Client: Penn Hills NAACP Unit # 2278, Penn Hills, PA.

Project: Create campaign to express the goals of the Chapter. “It’s like you read my mind” – Joyce Davis, Chapter President

Telling our story for ourselves….what exactly does that mean? Is it just some catchy phrase that sounds good but has no substance to it? Or is it the finely-nuanced result of some marketing focus group? No, and no. Although I do hope that it is memorable enough to “catch on”. “Telling our story for ourselves” is the slogan – and newly adopted mission – of Penn Hills NAACP Unit #2278.

“Telling our story for ourselves” is a phrase with deep meaning. For far too long we, as a community, a people, and a nation, have allowed others (media, historians, politicians, et al) to control what stories are told, and equally importantly, HOW they are told. It is vital that we begin to take control of the public narrative. We must tell the story of our past. We must tell the story of our present. And we must write and tell the story of our future. We must tell our story accurately and honestly. We must tell our story and omit nothing. We must celebrate good. We must condemn the ugly. As the 20th Century philosopher George Santayana said “those who cannot remember the past are condemned to repeat it”. His quote is often expressed as “Those who cannot learn from history are doomed to repeat it.” You see, simply remembering the past is not enough. We must learn and grow from it. But yet, we must be careful to not continue to live in it. We must remember, realize, and honor the sacrifices of those who came before. We must not use the memories of the past to “justify” the (sometime) ugliness of the present and future.

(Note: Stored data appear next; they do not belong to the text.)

(** What a list of entities holds: an [OpaqueFunction] around one of the
    callbacks, or an instance of one of the classes. *)
Inductive Entity :=
  | OpaqueFunction (function : Callable)
  | Instance (e : entity).

(** An entity together with its identity. *)
Record Object := { oid : nat; value : Entity }.

Record World := {
  context : LaunchContext;
  objects : list Entity;      (* the heap: the object [id] is [objects !! id] *)
  trace : list Event;
}.

Definition with_context (c : LaunchContext) (w : World) : World :=
  {| context := c; objects := objects w; trace := trace w |}.

(** *** Primitives on the world *)

(** Allocation of a new entity. *)
Definition new (e : Entity) : M World Object :=
  λ w, ({| context := context w; objects := objects w ++ [e]; trace := trace w |},
        Return {| oid := length (objects w); value := e |}).

Definition instantiate (t : entity_t) (kw : kwargs) : M World Object :=
  λ w, match construct (length (objects w)) t kw with
       | Some e => new (Instance e) w
       | None => (w, Raise EntityConstructionError)
       end.

Definition logged (ev : Event) (w : World) : World :=
  {| context := context w; objects := objects w; trace := ev :: trace w |}.

Definition emit (ev : Event) : M World () := modify (logged ev).

(** Modelled from the spec: [LaunchConfiguration(name).perform(context)],
    the read of a named configuration value through the Deferred Value
    Resolver (substitutions/launch_configuration.py is not among the
    sources); it fails when the value was not declared. *)
Definition LaunchConfiguration_perform (name : string) : M World string :=
  λ w, match launch_configurations (context w) !! name with
       | Some text => (w, Return text)
       | None => (w, Raise (SubstitutionFailure name))
       end.

(** [context._push_locals()], [context._pop_locals()],
    [name in context.locals], [context.locals.__getattr__(name)] and
    [context.extend_locals({name: value})], on the store modelled above. *)
Definition context_push_locals : M World () :=
  modify (λ w, with_context (with_locals (push_frame (locals (context w))) (context w)) w).

Definition context_pop_locals : M World () :=
  λ w, match pop_frame (locals (context w)) with
       | Some l => (with_context (with_locals l (context w)) w, Return ())
       | None => (w, Raise LocalsStackEmpty)
       end.

Definition locals_contains (name : string) : M World bool :=
  gets (λ w, contains name (locals (context w))).

Definition locals_getattr (name : string) : M World string :=
  λ w, match read name (locals (context w)) with
       | Some v => (w, Return v)
       | None => (w, Raise (AttributeError name))
       end.

Definition extend_locals (name value : string) : M World () :=
  modify (λ w, with_context (with_locals (bind_local name value (locals (context w))) (context w)) w).

(** *** Methods *)

(** A method runs on [self] and the world. *)
Definition Method (A : Type) : Type := M (ForLoop * World) A.

Definition get_self : Method ForLoop := gets fst.
Definition world {A} (m : M World A) : Method A := on_snd m.

(** The list comprehension over [self._entities]: every class is called on
    its dictionary, in the order of the list. *)
Fixpoint comprehension (templates : list (entity_t * kwargs)) : M World (list Object) :=
  match templates with
  | [] => ret []
  | (t, kw) :: rest =>
      o <- instantiate t kw ;;
      os <- comprehension rest ;;
      ret (o :: os)
  end.

(** The list display of one turn of the loop, the argument of
    [entities.extend]: its elements are evaluated from left to right. *)
Definition iteration (i : Z) : Method (list Object) :=
  self <- get_self ;;
  push <- world (new (OpaqueFunction (push_locals_of self))) ;;
  set <- world (new (OpaqueFunction
           (set_index_local_of self (_launch_argument_name self) i))) ;;
  body <- world (comprehension (_entities self)) ;;
  pop <- world (new (OpaqueFunction (pop_locals_of self))) ;;
  ret ([push; set] ++ body ++ [pop]).

(** [for i in range(num): entities.extend([...])], for the indices that
    are left. *)
Fixpoint for_loop (indices : list Z) (entities : list Object) : Method (list Object) :=
  match indices with
  | [] => ret entities
  | i :: indices' =>
      block <- iteration i ;;
      for_loop indices' (entities ++ block)
  end.

Definition execute : Method (list Object) :=
  self <- get_self ;;
  text <- world (LaunchConfiguration_perform (_launch_argument_name self)) ;;
  num <- match py_int text with
         | Some n => ret n
         | None => raise (ValueError text)
         end ;;
  world (emit (LogDebug (_logger self) ("for-loop length=" +:+ py_str num))) ;;
  for_loop (py_range num) [].

Definition _push_locals : Method (option (list Object)) :=
  world context_push_locals ;;
  ret None.

Definition _pop_locals : Method (option (list Object)) :=
  world context_pop_locals ;;
  ret None.

Definition _set_index_local (local_name : string) (index : Z)
    : Method (option (list Object)) :=
  exists_ <- world (locals_contains local_name) ;;
  (if exists_ : bool then
     v <- world (locals_getattr local_name) ;;
     self <- get_self ;;
     world (emit (LogWarning (_logger self)
       ("local variable already exists: " +:+ local_name +:+ "=" +:+ v)))
   else ret ()) ;;
  world (extend_locals local_name (py_str index)) ;;
  ret None.

(** Run a method of [self] from the world alone; what it returns with the
    world is the [self] it leaves. *)
Definition invoke {A} (self : ForLoop) (m : Method A) : M World (ForLoop * A) :=
  λ w, match m (self, w) with
       | ((self', w'), Return a) => (w', Return (self', a))
       | ((_, w'), Raise e) => (w', Raise e)
       end.

(** Modelled from the spec: [OpaqueFunction.execute], the Deferred-Callable
    Entity (actions/opaque_function.py is not among the sources): it calls
    the function it wraps on the context, with the [args], and returns
    what the function returns. *)
Definition OpaqueFunction_execute (function : Callable)
    : M World (option (list Object)) :=
  match function with
  | push_locals_of self => r <- invoke self _push_locals ;; ret r.2
  | set_index_local_of self local_name index =>
      r <- invoke self (_set_index_local local_name index) ;; ret r.2
  | pop_locals_of self => r <- invoke self _pop_locals ;; ret r.2
  end.

(** *** The vocabulary of the specification *)

(** The steps of the specification, told by what an object holds. *)
Definition is_push_step (o : Object) : bool :=
  match value o with OpaqueFunction (push_locals_of _) => true | _ => false end.

Definition is_bind_step (o : Object) : bool :=
  match value o with OpaqueFunction (set_index_local_of _ _ _) => true | _ => false end.

Definition is_pop_step (o : Object) : bool :=
  match value o with OpaqueFunction (pop_locals_of _) => true | _ => false end.

Definition is_template_entity (o : Object) : bool :=
  match value o with Instance _ => true | _ => false end.

(** [o] is a new instance of the template [tk]: what the class made of the
    dictionary when [o] was created. *)
Definition instance_of (tk : entity_t * kwargs) (o : Object) : Prop :=
  ∃ x, value o = Instance x ∧ construct (oid o) tk.1 tk.2 = Some x.

(** The emissions of iteration [i], in the words of the specification: a
    scope-push step, the step that binds the index, a new instance of
    every template entity in the declared order, a scope-pop step. *)
Definition iteration_shape (self : ForLoop) (i : Z) (block : list Object) : Prop :=
  ∃ push set body pop,
    block = [push; set] ++ body ++ [pop] ∧
    value push = OpaqueFunction (push_locals_of self) ∧
    value set = OpaqueFunction
      (set_index_local_of self (_launch_argument_name self) i) ∧
    Forall2 instance_of (_entities self) body ∧
    value pop = OpaqueFunction (pop_locals_of self).

(** The world with more objects on the heap. *)
Definition allocated (es : list Entity) (w : World) : World :=
  {| context := context w; objects := objects w ++ es; trace := trace w |}.

(** The instances a comprehension makes from the identity [id] on, up to
    the first rejection, and whether there was none. *)
Fixpoint constructed (id : nat) (templates : list (entity_t * kwargs))
    : list entity * bool :=
  match templates with
  | [] => ([], true)
  | (t, kw) :: rest =>
      match construct id t kw with
      | None => ([], false)
      | Some x =>
          let (xs, ok) := constructed (S id) rest in (x :: xs, ok)
      end
  end.

(** Objects with consecutive identities, from [id] on. *)
Definition numbered (id : nat) (es : list Entity) : list Object :=
  imap (λ j e, {| oid := id + j; value := e |}) es.

(** What one turn of the loop creates before the instances, and in all. *)
Definition scope_entered (self : ForLoop) (i : Z) : list Entity :=
  [OpaqueFunction (push_locals_of self);
   OpaqueFunction (set_index_local_of self (_launch_argument_name self) i)].

Definition turn (self : ForLoop) (i : Z) (xs : list entity) : list Entity :=
  scope_entered self i ++ (Instance <$> xs) ++ [OpaqueFunction (pop_locals_of self)].

(** The loop unrolled: the entities it creates from the identity [id] on,
    up to the first rejection, and whether there was none. *)
Fixpoint unrolled (id : nat) (self : ForLoop) (indices : list Z)
    : list Entity * bool :=
  match indices with
  | [] => ([], true)
  | i :: rest =>
      let (xs, ok) := constructed (id + 2) (_entities self) in
      if ok then
        let (es, ok') := unrolled (id + length (turn self i xs)) self rest in
        (turn self i xs ++ es, ok')
      else (scope_entered self i ++ (Instance <$> xs), false)
  end.

(** The index a bind step binds. *)
Definition bound_index (o : Object) : option Z :=
  match value o with
  | OpaqueFunction (set_index_local_of _ _ index) => Some index
  | _ => None
  end.

(** The identity of the instance of the template at position [j] that turn
    [k] of the loop makes, when the expansion starts on the heap of [w]:
    every turn before it created its three scope steps and one instance
    per template, and this turn its push and bind steps. *)
Definition instance_id (w : World) (self : ForLoop) (k j : nat) : nat :=
  (length (objects w) + k * (length (_entities self) + 3) + 2 + j)%nat.

End ForLoop.

Arguments ForLoop : clear implicits.
Arguments Callable : clear implicits.
Arguments Entity : clear implicits.
Arguments Object : clear implicits.
Arguments World : clear implicits.
Arguments Method : clear implicits.

(* ================================================================= *)
(** ** A launch description around the loop *)

(** The classes the module names: [LogInfo], of its docstring, and [ForLoop]
    itself, which as an action can be an entity of another loop. *)

(** Modelled from the spec: the index reference surface and the deferred
    values an entity's arguments may embed (substitutions/ is not among the
    sources): a text, or a reference to a local
    ([ForLoop.IndexSubstitution = LocalSubstitution]). *)
Inductive Substitution :=
  | TextSubstitution (text : string)
  | LocalSubstitution (expression : string).

Inductive Class := LogInfo_t | ForLoop_t.

(** Keyword arguments, by the names they give: [dict(msg=...)] and
    [dict(launch_argument_name=..., entities=[...])]. *)
#[warnings="-register-all"]
Inductive Kwargs :=
  | kwargs_msg (msg : list Substitution)
  | kwargs_for_loop (launch_argument_name : string) (entities : list (Class * Kwargs)).

Inductive Action :=
  | LogInfo (msg : list Substitution)
  | ForLoopAction (loop : ForLoop Class Kwargs).

(** A class called on keyword arguments that are not those of its
    constructor raises. *)
Definition Class_call (_ : nat) (cls : Class) (kw : Kwargs) : option Action :=
  match cls, kw with
  | LogInfo_t, kwargs_msg msg => Some (LogInfo msg)
  | ForLoop_t, kwargs_for_loop name entities => Some (ForLoopAction (__init__ name entities))
  | _, _ => None
  end.

(** Modelled from the spec: a reference resolves, when execution reaches it,
    to the string the nearest frame binds the name to. *)
Definition Substitution_perform (s : Substitution) : M (World Class Kwargs Action) string :=
  match s with
  | TextSubstitution text => ret text
  | LocalSubstitution name =>
      v <- locals_getattr name ;;
      emit (Resolved name v) ;;
      ret v
  end.

Fixpoint perform_substitutions (msg : list Substitution)
    : M (World Class Kwargs Action) string :=
  match msg with
  | [] => ret ""
  | s :: msg' =>
      v <- Substitution_perform s ;;
      vs <- perform_substitutions msg' ;;
      ret (v +:+ vs)
  end.

(** Modelled from the spec: the entity that emits a text with references in
    it ([LogInfo], actions/log_info.py is not among the sources). *)
Definition LogInfo_execute (msg : list Substitution)
    : M (World Class Kwargs Action) (option (list (Object Class Kwargs Action))) :=
  text <- perform_substitutions msg ;;
  emit (LogInfoMsg text) ;;
  ret None.

Section Visit.
Variable py_int : string → option Z.

(** Modelled from the spec: the Entity Execution Contract.  An entity is
    executed against the context and may return further entities. *)
Definition Entity_execute (e : Entity Class Kwargs Action)
    : M (World Class Kwargs Action) (option (list (Object Class Kwargs Action))) :=
  match e with
  | OpaqueFunction function => OpaqueFunction_execute function
  | Instance (LogInfo msg) => LogInfo_execute msg
  | Instance (ForLoopAction loop) =>
      r <- invoke loop (execute Class_call py_int) ;;
      ret (Some r.2)
  end.

(** Modelled from the spec: the caller that runs a sequence of entities
    strictly in order, the entities an entity returns being run, in order,
    before the entity that follows it.  [depth] bounds how deep returned
    entities are followed. *)
Fixpoint visit (depth : nat) (es : list (Object Class Kwargs Action))
    : M (World Class Kwargs Action) () :=
  match depth with
  | O => match es with [] => ret () | _ :: _ => raise DepthExhausted end
  | S depth' =>
      (fix visit_all (es : list (Object Class Kwargs Action)) :=
         match es with
         | [] => ret ()
         | o :: es' =>
             sub <- Entity_execute (value o) ;;
             match sub with
             | Some sub_entities => visit depth' sub_entities
             | None => ret ()
             end ;;
             visit_all es'
         end) es
  end.

End Visit.




(** A world with nothing in it but the launch configurations. *)
Definition initial_world (configurations : gmap string string) : World Class Kwargs Action :=
  {| context := {| launch_configurations := configurations;
                   locals := {| current := ∅; enclosing := [] |} |};
     objects := [];
     trace := [] |}.

(** *** Launch descriptions to run *)

(** The loop of the docstring of the class. *)
Definition docstring_loop : ForLoop Class Kwargs :=
  __init__ "num"
    [(LogInfo_t, kwargs_msg [TextSubstitution "i="; LocalSubstitution "num"])].



(** A loop with a template no constructor accepts: [LogInfo] is given the
    keyword arguments of a loop. *)
Definition misdeclared_loop : ForLoop Class Kwargs :=
  __init__ "num"
    [(LogInfo_t, kwargs_msg [LocalSubstitution "num"]);
     (LogInfo_t, kwargs_for_loop "num" [])].

(** Constructors that accept their arguments as long as fewer than [limit]
    objects were created. *)
Definition Class_call_until (limit : nat) (id : nat) (cls : Class) (kw : Kwargs)
    : option Action :=
  if bool_decide (id < limit)%nat then Class_call id cls kw else None.

#[global] Instance Event_eq_dec : EqDecision Event.
Proof. solve_decision. Defined.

Telling our story for ourselves is also a call to be united. This does not mean that telling “my story” or “your story” isn’t important, but we must not let that lead to fragmentation that ultimately divides us. There is power when “my story” and “your story” are rolled into one “our story”. The longer we allow our individual stories to be told in isolation (or worse yet, hidden in isolation) the longer we allow ourselves to be held powerless. Together we can exert our power. Alone we are easy to ignore. Together we can solve our problems. Together we can heal our community. Alone we will continue to suffer hurt and loss. Together we can serve our brothers and sisters in honor of our fathers and mothers. Alone we only serve oneself.

Two-thousand and eighteen will be a significant mile post in the history of Penn Hills NAACP Unit #2278. Won’t you please join us on our journey?